(What the task asks):
Print, in exact form, the lines below from the one containing "(at level 100, m" through the one containing "st !! path).", and omit all others.

(Material provided):

=======

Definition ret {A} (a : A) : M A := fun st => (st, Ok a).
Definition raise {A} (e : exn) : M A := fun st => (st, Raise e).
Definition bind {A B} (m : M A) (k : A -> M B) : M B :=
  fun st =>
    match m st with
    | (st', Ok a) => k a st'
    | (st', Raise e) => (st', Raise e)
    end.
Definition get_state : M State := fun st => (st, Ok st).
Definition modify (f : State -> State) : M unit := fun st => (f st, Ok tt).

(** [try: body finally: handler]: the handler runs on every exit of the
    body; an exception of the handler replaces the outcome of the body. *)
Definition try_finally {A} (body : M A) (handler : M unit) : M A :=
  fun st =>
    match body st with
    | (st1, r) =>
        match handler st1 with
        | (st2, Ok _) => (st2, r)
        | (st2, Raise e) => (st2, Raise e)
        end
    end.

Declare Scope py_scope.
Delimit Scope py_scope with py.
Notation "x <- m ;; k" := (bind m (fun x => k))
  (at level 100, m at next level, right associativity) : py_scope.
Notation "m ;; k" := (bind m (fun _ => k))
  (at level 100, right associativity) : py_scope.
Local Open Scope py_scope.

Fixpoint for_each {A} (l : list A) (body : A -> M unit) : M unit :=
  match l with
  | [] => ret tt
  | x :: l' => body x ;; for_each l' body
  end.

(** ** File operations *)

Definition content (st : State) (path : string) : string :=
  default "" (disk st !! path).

=======

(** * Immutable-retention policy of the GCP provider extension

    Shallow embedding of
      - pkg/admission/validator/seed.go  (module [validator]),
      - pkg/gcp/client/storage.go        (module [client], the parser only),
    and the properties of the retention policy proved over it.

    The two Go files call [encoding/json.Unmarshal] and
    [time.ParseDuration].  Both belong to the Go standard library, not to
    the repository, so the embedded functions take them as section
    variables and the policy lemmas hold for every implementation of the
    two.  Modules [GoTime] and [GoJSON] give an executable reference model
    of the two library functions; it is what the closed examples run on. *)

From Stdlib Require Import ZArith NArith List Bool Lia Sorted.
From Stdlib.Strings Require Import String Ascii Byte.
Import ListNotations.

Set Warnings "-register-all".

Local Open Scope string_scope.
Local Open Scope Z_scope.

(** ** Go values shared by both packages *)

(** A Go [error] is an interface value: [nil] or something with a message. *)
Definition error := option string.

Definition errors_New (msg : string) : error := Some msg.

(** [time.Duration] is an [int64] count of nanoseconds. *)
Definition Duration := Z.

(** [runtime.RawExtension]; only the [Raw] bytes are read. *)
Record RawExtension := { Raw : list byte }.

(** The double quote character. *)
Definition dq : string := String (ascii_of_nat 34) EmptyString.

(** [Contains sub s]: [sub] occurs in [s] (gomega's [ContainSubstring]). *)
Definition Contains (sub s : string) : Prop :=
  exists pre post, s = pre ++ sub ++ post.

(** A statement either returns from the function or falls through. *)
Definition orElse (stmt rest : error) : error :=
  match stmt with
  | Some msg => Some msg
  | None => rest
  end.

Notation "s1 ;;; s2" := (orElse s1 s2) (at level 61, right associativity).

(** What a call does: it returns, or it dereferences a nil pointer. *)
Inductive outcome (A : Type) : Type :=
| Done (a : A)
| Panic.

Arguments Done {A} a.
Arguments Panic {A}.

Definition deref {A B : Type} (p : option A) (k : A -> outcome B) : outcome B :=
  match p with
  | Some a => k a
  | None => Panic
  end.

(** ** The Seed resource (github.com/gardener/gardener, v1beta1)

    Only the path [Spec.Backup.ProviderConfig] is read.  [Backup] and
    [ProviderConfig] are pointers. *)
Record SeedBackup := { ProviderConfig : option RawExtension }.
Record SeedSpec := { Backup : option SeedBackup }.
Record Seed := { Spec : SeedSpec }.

=======

(Answer for the task):
  (at level 100, m at next level, right associativity) : py_scope.
Notation "m ;; k" := (bind m (fun _ => k))
  (at level 100, right associativity) : py_scope.
Local Open Scope py_scope.

Fixpoint for_each {A} (l : list A) (body : A -> M unit) : M unit :=
  match l with
  | [] => ret tt
  | x :: l' => body x ;; for_each l' body
  end.

(** ** File operations *)

Definition content (st : State) (path : string) : string :=
  default "" (disk st !! path).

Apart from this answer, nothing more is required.